PROMPT:
Only the lines containing the string "shortest" are needed; copy all of them from the listing.

DATA:
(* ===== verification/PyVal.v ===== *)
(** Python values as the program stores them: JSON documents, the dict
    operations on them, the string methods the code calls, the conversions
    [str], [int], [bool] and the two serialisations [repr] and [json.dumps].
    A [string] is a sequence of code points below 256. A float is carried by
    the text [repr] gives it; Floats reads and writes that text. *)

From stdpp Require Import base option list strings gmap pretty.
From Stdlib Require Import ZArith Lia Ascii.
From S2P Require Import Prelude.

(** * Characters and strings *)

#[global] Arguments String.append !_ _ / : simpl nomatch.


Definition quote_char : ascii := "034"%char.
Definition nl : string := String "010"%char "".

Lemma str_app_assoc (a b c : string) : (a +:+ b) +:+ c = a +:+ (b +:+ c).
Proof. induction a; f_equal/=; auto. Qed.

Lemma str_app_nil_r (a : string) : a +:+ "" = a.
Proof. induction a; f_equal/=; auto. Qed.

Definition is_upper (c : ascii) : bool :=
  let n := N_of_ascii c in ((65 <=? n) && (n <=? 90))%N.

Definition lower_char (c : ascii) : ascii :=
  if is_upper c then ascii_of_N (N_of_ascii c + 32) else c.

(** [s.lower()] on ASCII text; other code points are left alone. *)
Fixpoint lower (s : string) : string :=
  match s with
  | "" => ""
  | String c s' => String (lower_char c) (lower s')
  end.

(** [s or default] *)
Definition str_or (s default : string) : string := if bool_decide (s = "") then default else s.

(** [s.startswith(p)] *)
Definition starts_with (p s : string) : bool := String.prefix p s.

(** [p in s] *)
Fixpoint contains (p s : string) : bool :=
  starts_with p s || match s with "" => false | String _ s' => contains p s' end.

==

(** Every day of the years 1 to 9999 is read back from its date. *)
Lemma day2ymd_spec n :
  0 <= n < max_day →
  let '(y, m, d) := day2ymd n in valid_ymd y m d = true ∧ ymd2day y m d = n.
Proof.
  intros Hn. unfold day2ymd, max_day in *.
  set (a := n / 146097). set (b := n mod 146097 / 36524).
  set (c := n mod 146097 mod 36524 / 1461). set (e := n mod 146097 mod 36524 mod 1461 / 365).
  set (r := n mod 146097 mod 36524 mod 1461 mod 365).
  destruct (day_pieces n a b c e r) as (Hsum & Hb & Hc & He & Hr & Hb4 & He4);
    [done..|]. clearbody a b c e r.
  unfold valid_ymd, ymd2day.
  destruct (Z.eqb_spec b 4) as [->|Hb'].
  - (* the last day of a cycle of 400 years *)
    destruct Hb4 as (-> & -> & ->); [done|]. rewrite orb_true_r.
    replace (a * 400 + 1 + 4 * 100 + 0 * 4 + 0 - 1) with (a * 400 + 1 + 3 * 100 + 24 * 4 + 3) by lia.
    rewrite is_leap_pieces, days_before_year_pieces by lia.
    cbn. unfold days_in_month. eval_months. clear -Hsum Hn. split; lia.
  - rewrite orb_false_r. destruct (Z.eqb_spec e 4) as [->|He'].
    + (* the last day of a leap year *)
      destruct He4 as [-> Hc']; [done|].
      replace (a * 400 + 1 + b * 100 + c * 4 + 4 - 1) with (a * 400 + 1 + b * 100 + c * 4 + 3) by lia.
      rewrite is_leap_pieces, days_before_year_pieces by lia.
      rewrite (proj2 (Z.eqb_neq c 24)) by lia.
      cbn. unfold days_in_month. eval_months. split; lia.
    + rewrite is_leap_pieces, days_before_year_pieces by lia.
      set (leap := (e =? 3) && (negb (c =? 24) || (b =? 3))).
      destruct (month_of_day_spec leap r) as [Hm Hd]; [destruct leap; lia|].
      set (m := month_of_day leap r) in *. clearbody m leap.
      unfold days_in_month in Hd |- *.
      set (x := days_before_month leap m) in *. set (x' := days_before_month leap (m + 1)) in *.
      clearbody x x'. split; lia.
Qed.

==

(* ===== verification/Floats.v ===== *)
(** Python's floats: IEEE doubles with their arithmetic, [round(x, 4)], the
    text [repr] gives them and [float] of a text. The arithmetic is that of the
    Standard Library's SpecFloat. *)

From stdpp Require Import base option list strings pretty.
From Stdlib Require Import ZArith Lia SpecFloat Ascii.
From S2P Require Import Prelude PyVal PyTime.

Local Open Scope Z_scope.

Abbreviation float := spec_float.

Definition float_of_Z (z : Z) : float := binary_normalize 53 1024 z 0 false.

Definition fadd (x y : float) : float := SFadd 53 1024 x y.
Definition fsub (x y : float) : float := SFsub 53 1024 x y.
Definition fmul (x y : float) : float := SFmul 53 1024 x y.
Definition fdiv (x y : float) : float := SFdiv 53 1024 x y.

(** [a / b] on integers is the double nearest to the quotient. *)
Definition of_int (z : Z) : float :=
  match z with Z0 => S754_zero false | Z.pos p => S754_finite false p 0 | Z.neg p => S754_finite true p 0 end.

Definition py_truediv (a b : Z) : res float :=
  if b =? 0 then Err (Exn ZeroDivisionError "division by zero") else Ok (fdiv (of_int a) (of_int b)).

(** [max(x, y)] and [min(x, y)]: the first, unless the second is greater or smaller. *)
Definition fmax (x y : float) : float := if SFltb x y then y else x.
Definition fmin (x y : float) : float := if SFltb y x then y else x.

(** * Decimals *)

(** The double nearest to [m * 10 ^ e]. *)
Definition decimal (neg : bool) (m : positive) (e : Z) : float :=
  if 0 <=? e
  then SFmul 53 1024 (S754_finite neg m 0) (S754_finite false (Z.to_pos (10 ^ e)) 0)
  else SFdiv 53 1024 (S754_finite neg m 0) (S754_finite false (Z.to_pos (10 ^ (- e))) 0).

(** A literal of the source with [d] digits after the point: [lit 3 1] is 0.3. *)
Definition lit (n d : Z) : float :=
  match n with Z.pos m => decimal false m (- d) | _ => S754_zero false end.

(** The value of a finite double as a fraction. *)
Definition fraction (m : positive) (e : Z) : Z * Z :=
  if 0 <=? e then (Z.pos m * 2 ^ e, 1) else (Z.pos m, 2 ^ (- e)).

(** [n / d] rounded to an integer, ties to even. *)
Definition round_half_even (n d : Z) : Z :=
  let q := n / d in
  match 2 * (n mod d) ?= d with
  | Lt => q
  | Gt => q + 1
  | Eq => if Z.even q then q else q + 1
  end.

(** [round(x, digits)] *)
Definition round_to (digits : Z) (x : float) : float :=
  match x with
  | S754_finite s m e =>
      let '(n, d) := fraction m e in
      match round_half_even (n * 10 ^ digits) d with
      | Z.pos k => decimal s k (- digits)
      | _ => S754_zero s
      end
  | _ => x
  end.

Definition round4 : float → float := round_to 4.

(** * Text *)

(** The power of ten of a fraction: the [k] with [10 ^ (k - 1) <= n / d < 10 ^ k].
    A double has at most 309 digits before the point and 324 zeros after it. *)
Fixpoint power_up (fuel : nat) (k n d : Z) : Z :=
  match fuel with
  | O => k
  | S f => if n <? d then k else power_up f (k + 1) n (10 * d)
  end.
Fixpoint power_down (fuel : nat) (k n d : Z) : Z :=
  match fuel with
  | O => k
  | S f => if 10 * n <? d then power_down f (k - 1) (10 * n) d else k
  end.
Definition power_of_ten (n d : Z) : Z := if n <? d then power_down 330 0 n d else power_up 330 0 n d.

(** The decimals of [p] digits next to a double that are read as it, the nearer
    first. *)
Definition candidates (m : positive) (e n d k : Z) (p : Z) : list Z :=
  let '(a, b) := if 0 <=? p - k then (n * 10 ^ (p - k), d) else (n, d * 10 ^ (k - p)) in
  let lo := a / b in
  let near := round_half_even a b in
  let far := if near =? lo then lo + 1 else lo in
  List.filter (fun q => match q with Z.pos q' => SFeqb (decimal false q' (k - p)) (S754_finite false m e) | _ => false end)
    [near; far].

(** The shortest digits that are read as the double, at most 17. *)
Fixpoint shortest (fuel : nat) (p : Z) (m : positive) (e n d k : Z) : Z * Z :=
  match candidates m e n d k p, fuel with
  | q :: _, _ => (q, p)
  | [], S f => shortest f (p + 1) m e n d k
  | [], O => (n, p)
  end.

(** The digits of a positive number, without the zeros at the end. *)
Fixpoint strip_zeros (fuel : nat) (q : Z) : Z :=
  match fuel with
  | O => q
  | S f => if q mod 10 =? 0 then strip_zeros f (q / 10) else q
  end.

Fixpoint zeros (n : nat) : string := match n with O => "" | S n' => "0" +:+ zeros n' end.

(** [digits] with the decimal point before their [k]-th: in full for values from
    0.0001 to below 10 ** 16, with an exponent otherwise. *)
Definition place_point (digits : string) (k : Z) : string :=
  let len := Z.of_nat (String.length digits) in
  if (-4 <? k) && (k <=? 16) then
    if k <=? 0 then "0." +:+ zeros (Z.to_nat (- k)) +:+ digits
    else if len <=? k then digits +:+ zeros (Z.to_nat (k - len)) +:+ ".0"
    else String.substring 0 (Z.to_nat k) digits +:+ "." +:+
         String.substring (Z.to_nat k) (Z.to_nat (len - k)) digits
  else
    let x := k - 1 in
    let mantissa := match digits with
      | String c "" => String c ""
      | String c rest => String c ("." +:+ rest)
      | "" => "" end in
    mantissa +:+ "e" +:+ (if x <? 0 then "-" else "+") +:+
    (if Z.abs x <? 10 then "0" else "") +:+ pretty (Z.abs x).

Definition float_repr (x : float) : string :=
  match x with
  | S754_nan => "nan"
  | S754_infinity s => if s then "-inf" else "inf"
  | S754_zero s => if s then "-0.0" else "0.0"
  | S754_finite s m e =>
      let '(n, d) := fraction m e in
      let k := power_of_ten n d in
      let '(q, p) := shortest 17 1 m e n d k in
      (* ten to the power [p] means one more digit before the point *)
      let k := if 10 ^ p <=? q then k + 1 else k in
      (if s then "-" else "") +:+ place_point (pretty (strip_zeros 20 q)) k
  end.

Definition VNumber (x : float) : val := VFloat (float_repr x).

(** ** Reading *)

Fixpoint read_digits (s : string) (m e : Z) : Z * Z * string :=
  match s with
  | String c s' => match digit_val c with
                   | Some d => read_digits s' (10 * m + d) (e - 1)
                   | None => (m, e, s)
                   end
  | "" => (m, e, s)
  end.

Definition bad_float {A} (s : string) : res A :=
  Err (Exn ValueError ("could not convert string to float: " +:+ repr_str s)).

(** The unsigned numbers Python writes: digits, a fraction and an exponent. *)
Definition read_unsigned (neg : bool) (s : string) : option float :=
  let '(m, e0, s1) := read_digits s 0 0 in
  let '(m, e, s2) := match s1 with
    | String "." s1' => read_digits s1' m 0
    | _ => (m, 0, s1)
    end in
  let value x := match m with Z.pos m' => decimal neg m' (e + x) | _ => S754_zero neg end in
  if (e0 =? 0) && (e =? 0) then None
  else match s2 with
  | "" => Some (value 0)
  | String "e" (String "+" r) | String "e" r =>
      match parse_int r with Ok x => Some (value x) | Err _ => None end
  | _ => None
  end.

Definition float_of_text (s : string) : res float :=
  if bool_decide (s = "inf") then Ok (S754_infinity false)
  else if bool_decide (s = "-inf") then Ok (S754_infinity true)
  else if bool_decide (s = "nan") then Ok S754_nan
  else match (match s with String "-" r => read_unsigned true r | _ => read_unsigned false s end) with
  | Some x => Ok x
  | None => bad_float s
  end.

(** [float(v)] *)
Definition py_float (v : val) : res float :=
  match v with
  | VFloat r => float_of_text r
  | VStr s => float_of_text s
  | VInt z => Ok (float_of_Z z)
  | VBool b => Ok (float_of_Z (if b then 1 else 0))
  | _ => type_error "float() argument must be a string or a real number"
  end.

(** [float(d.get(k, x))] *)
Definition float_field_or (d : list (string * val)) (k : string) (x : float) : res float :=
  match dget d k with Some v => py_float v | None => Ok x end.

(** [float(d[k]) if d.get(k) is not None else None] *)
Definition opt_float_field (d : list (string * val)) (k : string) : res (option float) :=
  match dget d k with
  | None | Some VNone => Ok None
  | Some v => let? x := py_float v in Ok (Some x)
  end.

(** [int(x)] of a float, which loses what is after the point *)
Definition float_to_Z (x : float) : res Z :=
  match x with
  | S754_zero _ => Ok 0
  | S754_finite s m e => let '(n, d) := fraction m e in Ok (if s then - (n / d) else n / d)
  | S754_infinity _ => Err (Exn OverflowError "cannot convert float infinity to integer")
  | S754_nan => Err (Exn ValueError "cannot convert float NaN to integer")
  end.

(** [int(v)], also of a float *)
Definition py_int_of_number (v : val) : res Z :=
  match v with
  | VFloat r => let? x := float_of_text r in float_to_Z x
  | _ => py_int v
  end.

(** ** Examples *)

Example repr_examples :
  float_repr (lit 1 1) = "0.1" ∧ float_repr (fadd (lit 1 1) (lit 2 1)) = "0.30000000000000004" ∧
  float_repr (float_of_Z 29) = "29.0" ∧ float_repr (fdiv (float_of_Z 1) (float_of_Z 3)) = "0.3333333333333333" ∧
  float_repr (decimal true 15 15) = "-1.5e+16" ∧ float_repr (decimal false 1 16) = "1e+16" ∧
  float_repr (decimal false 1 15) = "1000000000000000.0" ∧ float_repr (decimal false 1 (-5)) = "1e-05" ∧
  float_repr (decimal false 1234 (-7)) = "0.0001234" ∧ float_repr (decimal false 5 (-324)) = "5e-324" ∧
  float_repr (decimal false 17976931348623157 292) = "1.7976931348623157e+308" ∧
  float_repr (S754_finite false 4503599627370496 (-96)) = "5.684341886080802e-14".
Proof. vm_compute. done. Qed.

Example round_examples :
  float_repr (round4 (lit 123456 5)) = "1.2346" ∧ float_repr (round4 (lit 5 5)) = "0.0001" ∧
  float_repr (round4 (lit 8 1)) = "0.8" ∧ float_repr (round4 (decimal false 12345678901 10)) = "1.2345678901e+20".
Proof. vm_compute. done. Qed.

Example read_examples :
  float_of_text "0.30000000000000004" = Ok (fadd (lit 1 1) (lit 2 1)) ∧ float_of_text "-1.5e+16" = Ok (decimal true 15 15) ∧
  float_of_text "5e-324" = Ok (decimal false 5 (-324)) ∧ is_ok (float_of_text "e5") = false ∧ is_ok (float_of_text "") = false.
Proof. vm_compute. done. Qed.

ANSWER BOX:
(** The shortest digits that are read as the double, at most 17. *)
Fixpoint shortest (fuel : nat) (p : Z) (m : positive) (e n d k : Z) : Z * Z :=
  | [], S f => shortest f (p + 1) m e n d k
      let '(q, p) := shortest 17 1 m e n d k in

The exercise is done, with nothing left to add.